- Problem description: Return every line from the one with "(** C5, amended." through the one with "200 (selftext submission)", inclusive, exactly as it appears below.

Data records
__________

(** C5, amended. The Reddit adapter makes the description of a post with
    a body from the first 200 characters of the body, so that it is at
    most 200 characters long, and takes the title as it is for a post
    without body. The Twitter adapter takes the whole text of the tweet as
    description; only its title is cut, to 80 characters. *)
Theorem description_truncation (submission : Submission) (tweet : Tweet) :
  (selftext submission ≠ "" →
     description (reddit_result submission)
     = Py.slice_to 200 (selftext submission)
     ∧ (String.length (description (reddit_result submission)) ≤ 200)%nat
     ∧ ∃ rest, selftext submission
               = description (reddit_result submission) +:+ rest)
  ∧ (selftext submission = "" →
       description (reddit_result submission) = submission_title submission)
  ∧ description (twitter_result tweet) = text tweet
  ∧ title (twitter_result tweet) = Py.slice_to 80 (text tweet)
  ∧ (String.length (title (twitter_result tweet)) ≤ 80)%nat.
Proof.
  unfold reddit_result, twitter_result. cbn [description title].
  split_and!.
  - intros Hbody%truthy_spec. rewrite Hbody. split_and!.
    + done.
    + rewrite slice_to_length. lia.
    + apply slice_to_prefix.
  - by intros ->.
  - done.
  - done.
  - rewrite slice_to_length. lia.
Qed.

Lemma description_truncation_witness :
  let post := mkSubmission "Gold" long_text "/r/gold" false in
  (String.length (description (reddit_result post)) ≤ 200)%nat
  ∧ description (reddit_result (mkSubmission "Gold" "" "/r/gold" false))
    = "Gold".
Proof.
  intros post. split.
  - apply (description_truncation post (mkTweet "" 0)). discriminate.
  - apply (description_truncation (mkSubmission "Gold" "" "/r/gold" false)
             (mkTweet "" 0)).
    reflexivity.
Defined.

__________

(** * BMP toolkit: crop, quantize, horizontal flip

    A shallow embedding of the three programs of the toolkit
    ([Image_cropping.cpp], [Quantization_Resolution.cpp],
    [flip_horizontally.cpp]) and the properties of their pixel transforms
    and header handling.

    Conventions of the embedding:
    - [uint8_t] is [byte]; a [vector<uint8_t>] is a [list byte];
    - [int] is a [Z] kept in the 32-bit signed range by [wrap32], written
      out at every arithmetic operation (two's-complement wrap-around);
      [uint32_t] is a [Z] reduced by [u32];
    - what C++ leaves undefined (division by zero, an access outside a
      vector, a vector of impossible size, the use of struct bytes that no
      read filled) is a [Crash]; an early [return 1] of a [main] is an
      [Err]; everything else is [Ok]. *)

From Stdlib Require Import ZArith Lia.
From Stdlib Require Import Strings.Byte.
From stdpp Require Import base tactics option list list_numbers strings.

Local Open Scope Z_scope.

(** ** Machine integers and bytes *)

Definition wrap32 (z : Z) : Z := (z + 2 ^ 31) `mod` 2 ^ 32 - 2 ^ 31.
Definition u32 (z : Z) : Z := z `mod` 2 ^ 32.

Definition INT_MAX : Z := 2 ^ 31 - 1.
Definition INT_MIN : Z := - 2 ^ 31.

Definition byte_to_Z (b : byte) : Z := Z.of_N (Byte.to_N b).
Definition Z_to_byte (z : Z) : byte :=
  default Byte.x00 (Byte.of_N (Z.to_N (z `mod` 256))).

__________

- Response:
(** C5, amended. The Reddit adapter makes the description of a post with
    a body from the first 200 characters of the body, so that it is at
    most 200 characters long, and takes the title as it is for a post
    without body. The Twitter adapter takes the whole text of the tweet as
    description; only its title is cut, to 80 characters. *)
Theorem description_truncation (submission : Submission) (tweet : Tweet) :
  (selftext submission ≠ "" →
     description (reddit_result submission)
     = Py.slice_to 200 (selftext submission)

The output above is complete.